━━━━━ The data
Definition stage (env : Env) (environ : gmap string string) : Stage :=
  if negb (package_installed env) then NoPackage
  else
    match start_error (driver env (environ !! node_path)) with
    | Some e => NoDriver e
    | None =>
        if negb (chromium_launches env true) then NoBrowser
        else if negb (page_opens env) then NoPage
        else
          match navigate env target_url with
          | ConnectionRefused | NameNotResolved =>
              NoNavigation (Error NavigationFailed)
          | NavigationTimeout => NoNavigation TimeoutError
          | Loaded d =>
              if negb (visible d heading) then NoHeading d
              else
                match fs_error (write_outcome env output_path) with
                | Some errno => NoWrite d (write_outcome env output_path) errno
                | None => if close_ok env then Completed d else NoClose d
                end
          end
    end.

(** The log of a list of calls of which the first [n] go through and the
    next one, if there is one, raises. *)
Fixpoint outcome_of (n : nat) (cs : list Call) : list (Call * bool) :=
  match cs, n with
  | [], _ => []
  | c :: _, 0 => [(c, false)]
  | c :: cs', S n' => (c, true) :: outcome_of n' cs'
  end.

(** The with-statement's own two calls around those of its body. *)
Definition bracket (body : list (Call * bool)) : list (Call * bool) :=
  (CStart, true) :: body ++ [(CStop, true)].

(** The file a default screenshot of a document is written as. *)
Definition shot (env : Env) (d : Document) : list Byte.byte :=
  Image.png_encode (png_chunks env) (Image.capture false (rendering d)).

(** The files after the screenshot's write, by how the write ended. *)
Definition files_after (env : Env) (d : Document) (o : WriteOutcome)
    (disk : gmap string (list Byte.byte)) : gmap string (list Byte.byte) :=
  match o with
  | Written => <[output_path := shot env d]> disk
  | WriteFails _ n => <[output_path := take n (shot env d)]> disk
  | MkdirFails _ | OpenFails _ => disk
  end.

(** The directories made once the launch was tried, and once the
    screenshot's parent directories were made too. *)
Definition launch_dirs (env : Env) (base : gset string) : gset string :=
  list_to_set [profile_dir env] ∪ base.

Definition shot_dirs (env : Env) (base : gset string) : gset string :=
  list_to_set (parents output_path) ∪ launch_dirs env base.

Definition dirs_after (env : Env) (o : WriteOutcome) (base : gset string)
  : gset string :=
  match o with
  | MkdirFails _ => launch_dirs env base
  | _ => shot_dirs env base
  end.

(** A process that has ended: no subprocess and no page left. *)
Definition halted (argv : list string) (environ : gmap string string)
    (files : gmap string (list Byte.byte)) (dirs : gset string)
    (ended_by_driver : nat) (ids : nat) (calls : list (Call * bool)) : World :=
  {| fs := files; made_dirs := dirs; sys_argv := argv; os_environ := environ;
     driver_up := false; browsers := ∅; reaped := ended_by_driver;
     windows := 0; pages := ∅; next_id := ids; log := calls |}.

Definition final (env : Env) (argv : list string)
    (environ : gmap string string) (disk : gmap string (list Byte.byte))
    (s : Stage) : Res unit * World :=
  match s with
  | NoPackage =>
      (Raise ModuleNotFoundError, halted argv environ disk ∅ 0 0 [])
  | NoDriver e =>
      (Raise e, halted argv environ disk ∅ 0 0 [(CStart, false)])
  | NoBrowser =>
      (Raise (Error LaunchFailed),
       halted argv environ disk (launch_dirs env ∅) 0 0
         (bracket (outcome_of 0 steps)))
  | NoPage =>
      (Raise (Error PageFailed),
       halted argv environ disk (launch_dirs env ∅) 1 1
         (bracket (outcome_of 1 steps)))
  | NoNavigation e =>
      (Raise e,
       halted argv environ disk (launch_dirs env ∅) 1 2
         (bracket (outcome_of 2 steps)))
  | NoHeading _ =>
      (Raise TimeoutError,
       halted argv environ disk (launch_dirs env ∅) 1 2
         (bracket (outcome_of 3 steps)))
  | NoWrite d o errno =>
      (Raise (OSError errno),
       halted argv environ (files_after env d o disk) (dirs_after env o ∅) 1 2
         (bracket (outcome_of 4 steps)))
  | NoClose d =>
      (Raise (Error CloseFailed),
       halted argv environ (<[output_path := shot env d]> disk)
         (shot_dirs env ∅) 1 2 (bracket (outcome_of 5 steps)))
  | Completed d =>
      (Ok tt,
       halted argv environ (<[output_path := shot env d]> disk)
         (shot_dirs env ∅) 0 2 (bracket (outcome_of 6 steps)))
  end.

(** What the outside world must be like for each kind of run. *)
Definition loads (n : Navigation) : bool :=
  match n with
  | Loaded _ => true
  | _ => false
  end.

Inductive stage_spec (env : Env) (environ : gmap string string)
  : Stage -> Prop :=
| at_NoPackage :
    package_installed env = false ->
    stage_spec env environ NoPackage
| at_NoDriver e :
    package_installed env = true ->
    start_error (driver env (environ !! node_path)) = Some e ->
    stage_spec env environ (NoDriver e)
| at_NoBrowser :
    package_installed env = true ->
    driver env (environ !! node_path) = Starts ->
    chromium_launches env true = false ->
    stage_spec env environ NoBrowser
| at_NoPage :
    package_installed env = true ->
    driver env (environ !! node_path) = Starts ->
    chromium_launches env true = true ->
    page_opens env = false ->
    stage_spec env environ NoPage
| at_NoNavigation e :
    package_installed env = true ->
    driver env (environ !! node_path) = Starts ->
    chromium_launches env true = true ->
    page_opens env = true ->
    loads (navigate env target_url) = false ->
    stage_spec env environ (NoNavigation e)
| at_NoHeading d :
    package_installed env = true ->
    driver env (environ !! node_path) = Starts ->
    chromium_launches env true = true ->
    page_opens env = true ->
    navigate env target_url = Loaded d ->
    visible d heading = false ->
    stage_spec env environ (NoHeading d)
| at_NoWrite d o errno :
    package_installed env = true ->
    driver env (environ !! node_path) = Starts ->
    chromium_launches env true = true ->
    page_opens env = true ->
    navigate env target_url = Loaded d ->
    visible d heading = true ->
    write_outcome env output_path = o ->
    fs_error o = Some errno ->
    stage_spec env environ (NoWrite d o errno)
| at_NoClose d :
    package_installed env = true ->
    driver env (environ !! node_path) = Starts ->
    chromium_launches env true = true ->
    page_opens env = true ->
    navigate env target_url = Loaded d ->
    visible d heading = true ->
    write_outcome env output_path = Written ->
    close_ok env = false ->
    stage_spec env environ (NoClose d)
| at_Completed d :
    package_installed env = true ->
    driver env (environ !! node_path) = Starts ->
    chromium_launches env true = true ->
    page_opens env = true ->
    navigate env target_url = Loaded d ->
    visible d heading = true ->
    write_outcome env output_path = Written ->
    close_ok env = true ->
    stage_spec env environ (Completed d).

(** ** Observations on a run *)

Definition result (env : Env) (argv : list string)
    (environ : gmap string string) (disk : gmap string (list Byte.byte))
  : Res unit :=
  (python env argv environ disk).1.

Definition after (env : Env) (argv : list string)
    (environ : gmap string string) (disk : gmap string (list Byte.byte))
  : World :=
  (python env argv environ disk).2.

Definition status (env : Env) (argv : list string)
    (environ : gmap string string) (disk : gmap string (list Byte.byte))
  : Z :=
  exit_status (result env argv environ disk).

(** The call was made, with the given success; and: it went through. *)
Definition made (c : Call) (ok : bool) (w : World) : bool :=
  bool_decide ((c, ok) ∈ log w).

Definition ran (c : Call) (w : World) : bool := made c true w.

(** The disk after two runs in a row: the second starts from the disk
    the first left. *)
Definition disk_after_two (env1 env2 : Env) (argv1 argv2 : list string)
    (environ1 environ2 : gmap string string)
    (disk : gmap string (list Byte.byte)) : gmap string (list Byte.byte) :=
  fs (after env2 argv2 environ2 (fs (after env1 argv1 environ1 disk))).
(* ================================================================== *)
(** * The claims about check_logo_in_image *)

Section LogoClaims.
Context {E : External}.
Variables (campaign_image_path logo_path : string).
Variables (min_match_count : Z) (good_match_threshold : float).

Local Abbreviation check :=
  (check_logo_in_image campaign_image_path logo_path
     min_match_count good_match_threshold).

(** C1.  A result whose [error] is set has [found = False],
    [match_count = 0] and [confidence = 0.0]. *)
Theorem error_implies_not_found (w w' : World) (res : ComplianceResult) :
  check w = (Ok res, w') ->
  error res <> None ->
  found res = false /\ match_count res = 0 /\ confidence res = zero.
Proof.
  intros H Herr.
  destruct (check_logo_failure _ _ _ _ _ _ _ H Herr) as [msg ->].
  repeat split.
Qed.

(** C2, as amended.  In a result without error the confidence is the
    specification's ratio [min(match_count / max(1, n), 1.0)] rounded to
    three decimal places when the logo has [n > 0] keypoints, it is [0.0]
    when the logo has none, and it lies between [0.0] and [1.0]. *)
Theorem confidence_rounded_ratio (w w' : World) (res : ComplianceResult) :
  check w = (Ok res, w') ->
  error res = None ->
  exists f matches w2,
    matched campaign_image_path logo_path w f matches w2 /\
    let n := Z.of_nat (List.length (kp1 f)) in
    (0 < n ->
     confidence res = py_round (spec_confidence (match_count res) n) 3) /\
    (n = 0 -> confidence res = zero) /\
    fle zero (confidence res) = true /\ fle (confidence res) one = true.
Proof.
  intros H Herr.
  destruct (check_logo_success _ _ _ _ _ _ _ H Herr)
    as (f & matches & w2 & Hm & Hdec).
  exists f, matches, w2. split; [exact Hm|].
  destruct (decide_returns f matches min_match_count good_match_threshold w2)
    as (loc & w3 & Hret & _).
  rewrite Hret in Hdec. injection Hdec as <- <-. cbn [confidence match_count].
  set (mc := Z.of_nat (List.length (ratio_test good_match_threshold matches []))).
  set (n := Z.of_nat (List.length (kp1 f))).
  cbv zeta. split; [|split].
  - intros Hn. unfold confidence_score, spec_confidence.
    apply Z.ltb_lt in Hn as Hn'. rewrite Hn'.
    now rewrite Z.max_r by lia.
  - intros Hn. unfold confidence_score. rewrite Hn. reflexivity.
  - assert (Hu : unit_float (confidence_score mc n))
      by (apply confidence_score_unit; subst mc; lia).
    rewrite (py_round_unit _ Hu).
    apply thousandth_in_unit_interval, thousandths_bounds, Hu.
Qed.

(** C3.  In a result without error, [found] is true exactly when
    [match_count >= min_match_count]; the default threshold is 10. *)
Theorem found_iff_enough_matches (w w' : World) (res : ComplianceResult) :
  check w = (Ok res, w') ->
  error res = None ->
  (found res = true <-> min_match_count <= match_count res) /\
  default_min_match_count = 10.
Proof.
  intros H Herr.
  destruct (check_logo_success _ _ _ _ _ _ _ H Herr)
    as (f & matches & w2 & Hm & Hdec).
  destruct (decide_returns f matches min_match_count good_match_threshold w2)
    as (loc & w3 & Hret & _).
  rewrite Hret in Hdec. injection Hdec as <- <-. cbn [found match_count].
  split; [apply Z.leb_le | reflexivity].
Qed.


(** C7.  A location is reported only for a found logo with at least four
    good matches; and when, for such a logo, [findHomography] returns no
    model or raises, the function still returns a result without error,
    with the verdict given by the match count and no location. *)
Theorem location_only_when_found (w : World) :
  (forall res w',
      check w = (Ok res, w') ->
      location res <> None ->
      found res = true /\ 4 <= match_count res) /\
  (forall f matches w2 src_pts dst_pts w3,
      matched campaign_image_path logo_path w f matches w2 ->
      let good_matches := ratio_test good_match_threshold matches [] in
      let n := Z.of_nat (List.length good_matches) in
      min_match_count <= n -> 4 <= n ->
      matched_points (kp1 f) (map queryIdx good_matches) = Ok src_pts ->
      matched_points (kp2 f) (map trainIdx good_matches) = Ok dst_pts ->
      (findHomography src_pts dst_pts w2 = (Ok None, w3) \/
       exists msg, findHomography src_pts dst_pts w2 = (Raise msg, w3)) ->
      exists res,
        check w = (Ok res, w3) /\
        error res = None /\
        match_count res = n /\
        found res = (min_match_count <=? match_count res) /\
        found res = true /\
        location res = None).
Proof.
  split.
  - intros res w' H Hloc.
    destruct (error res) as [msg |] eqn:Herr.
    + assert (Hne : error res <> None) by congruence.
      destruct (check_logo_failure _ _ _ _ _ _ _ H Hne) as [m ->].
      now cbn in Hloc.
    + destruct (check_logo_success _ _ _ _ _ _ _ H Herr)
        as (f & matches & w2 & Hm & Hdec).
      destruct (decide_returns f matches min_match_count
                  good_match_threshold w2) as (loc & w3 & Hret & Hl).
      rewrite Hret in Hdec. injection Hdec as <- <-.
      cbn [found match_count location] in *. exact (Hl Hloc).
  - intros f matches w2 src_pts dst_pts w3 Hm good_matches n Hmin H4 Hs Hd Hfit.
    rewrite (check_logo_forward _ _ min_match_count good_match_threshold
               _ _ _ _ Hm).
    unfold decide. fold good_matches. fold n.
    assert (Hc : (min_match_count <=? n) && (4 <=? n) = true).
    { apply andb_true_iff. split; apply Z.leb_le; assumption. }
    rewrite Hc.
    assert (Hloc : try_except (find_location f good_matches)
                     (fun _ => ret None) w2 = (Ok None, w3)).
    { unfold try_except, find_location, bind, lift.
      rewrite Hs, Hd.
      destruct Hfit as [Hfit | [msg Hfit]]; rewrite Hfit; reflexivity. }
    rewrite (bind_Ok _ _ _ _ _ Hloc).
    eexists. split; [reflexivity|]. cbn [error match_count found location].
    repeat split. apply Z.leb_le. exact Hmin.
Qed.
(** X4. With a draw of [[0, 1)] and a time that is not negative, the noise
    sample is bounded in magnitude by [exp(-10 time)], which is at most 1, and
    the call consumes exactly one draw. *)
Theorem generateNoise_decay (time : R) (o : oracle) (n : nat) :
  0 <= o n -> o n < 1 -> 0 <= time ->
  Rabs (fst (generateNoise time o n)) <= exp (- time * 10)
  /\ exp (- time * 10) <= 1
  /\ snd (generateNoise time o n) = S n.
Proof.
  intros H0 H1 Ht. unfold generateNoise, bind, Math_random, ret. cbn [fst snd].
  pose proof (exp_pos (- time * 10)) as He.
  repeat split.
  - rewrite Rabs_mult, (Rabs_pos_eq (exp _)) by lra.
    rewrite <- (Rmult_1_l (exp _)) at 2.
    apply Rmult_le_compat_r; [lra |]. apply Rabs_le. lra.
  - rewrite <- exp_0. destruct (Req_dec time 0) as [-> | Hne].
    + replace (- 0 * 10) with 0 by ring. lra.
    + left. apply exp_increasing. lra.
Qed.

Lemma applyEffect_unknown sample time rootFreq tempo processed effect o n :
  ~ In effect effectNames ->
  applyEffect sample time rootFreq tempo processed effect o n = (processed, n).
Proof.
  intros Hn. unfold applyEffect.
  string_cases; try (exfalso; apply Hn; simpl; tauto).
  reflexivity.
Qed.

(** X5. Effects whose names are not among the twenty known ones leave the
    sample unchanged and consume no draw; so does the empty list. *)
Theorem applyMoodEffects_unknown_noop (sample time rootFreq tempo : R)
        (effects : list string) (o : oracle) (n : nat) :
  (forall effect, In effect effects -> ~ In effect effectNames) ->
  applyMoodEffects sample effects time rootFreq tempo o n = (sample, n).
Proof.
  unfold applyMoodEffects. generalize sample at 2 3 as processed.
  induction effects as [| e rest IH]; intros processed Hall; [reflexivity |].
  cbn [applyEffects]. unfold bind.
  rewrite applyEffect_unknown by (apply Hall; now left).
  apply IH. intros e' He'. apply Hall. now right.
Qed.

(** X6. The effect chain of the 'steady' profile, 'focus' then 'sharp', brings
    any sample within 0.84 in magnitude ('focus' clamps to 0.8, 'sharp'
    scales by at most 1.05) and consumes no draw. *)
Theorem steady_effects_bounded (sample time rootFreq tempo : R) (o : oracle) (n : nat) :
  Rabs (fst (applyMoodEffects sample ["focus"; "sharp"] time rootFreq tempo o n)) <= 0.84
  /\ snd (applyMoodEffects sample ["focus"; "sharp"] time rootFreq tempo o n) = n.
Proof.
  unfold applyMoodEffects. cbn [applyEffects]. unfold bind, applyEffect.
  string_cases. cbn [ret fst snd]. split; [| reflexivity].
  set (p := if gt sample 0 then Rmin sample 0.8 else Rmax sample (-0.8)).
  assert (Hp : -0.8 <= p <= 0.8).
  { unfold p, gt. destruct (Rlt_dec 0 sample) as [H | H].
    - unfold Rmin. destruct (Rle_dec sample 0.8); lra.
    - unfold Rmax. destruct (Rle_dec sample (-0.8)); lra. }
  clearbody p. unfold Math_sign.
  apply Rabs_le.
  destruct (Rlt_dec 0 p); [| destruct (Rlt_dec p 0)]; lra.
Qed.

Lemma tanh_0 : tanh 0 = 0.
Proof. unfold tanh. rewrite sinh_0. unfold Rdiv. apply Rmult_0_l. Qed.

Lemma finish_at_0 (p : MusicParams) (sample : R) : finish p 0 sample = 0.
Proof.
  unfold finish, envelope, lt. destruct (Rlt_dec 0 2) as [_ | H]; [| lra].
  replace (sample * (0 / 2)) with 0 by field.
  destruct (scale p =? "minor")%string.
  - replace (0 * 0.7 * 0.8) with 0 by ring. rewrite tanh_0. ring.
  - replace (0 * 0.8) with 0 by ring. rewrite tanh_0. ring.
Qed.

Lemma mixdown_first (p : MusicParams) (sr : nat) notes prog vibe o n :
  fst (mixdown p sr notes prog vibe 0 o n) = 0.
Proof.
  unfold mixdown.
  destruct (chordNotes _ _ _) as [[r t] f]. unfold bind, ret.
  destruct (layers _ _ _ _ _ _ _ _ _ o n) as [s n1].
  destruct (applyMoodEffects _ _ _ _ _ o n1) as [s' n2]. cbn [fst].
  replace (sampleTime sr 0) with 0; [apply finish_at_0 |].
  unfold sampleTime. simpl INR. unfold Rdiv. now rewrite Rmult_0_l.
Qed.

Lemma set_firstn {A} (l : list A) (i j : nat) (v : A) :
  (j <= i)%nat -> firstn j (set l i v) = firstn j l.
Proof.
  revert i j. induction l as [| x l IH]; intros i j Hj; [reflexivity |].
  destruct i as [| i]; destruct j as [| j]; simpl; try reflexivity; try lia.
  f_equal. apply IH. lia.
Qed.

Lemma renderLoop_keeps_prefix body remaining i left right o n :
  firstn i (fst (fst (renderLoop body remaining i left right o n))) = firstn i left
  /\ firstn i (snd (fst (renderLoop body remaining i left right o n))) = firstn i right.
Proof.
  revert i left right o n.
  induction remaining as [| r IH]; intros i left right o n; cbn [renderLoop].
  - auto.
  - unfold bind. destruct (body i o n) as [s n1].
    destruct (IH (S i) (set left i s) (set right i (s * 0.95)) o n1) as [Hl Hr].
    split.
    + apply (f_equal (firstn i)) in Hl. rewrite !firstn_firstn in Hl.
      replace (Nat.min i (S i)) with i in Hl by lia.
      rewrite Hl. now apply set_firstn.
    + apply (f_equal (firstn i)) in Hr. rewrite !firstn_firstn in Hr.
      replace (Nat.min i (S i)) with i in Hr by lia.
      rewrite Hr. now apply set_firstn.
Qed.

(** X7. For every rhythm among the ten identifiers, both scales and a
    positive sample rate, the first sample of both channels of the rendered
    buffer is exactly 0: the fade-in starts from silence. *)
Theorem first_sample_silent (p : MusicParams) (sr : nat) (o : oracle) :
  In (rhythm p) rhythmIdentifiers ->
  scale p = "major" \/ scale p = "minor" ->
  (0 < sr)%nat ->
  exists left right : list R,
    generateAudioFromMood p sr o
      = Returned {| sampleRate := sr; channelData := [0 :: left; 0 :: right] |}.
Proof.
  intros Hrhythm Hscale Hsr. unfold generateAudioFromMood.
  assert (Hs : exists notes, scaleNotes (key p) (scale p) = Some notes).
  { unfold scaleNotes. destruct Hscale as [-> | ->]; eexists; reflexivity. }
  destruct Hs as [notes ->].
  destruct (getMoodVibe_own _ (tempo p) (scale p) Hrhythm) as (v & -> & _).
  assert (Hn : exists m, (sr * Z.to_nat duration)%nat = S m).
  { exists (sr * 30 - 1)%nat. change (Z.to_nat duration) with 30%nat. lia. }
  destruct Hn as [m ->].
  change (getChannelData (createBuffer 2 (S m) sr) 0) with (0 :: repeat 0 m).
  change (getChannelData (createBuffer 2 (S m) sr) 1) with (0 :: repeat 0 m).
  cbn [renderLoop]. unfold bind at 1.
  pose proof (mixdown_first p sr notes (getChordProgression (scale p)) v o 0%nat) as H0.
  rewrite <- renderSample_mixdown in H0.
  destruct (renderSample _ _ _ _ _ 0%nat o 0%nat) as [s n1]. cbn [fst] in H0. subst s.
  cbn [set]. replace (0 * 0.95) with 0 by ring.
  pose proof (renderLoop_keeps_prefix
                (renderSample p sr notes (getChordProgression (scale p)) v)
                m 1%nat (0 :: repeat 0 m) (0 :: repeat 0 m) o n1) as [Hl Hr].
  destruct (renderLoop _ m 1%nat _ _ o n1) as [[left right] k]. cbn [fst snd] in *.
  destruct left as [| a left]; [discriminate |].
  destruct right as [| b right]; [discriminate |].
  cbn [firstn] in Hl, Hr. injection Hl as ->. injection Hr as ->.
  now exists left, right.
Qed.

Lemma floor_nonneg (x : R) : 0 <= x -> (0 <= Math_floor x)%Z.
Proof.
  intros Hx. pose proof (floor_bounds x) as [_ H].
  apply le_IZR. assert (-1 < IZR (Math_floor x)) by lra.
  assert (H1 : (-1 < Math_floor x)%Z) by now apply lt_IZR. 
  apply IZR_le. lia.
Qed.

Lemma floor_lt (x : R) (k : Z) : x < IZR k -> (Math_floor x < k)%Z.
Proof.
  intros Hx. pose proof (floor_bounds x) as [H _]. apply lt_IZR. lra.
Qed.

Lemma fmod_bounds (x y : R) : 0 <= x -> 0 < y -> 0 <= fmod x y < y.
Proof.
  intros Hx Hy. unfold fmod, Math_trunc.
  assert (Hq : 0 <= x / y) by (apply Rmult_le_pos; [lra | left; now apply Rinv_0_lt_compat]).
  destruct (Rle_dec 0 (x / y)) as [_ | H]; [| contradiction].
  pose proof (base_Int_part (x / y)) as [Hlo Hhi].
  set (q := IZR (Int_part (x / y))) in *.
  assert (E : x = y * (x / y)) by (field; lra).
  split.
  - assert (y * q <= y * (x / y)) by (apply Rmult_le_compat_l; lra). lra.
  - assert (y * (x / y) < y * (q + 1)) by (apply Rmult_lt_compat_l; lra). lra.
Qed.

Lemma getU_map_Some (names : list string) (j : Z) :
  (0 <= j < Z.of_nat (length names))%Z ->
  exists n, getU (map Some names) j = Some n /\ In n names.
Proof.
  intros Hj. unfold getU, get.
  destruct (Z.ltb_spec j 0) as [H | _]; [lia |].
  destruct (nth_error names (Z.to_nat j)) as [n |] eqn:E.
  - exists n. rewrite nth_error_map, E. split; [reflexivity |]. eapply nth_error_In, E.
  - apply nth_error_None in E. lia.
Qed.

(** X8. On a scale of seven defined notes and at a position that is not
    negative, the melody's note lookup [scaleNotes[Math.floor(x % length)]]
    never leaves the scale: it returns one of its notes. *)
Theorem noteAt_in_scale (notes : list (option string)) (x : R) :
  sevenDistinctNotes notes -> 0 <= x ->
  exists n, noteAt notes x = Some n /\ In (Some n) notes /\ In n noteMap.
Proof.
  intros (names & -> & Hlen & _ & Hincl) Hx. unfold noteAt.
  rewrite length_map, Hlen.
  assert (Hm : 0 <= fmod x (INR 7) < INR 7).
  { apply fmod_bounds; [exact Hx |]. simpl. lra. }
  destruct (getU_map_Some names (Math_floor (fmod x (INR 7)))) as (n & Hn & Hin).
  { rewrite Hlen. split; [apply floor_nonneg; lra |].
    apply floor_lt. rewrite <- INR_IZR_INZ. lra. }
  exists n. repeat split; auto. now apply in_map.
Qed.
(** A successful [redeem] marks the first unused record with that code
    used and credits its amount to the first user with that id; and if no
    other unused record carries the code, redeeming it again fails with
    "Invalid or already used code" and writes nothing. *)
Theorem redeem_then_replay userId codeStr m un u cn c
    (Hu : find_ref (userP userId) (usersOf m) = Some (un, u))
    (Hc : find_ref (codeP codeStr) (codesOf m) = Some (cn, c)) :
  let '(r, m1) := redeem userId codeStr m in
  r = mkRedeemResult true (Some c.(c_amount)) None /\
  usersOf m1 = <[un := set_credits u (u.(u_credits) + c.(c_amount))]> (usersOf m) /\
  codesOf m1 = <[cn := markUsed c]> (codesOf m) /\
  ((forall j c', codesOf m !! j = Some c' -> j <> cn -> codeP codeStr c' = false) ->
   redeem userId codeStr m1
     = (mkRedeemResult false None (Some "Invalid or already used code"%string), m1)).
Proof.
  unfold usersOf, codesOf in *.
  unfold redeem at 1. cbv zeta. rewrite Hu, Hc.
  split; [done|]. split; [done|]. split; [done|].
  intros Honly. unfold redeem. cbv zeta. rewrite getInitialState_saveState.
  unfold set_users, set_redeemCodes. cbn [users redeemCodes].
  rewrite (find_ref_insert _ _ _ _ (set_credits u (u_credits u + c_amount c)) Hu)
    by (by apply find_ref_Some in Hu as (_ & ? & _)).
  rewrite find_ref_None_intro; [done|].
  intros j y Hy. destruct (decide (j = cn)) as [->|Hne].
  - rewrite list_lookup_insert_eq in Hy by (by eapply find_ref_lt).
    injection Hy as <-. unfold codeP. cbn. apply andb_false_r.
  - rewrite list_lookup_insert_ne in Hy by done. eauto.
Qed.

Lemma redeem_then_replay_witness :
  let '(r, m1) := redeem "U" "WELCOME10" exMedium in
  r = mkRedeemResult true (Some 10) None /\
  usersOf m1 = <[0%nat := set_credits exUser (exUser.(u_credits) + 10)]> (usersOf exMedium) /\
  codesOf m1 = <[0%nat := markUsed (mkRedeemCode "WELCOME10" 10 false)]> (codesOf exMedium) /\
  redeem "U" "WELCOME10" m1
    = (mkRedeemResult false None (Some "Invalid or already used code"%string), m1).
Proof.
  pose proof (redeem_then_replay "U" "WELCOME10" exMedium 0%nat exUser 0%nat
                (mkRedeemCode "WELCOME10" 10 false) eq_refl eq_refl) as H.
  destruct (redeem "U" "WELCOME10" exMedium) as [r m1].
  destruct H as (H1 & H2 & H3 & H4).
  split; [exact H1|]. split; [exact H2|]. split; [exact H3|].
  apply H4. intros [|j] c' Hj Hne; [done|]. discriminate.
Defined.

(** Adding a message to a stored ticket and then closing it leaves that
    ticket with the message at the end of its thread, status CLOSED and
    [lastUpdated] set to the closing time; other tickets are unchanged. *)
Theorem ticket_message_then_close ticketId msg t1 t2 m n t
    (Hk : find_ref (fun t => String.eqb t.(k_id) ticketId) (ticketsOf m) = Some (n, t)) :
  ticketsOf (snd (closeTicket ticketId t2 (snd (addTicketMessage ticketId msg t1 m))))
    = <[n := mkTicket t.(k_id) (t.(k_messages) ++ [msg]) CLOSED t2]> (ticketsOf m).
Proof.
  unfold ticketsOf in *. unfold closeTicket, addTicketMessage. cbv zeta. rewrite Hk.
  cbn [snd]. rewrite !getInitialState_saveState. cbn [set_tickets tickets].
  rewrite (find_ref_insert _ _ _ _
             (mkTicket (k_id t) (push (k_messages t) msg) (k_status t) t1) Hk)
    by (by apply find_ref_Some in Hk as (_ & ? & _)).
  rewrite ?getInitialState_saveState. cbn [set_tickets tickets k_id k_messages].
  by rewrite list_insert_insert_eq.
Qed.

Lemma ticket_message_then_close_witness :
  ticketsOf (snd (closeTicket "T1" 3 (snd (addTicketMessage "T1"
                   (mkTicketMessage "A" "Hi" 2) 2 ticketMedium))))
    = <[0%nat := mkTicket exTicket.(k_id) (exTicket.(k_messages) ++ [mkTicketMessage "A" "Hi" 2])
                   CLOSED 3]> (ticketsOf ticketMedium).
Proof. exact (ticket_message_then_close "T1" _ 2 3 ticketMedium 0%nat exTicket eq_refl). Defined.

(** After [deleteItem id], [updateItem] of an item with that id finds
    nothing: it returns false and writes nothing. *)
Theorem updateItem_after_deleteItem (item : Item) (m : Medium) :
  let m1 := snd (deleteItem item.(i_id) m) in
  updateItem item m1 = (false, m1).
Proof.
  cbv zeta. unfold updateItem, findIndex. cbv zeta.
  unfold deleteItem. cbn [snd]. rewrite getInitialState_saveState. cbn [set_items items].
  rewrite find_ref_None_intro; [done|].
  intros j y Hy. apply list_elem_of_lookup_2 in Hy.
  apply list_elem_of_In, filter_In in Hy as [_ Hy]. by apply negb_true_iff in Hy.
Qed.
━━━━━━━━━━
» Exercise prompt
Copy, exactly and only, the lines above that begin with the one containing "Local Abbreviation check" and finish with the one containing "specification's ratio [min(match_count".

» Result of this task
Local Abbreviation check :=
  (check_logo_in_image campaign_image_path logo_path
     min_match_count good_match_threshold).

(** C1.  A result whose [error] is set has [found = False],
    [match_count = 0] and [confidence = 0.0]. *)
Theorem error_implies_not_found (w w' : World) (res : ComplianceResult) :
  check w = (Ok res, w') ->
  error res <> None ->
  found res = false /\ match_count res = 0 /\ confidence res = zero.
Proof.
  intros H Herr.
  destruct (check_logo_failure _ _ _ _ _ _ _ H Herr) as [msg ->].
  repeat split.
Qed.

(** C2, as amended.  In a result without error the confidence is the
    specification's ratio [min(match_count / max(1, n), 1.0)] rounded to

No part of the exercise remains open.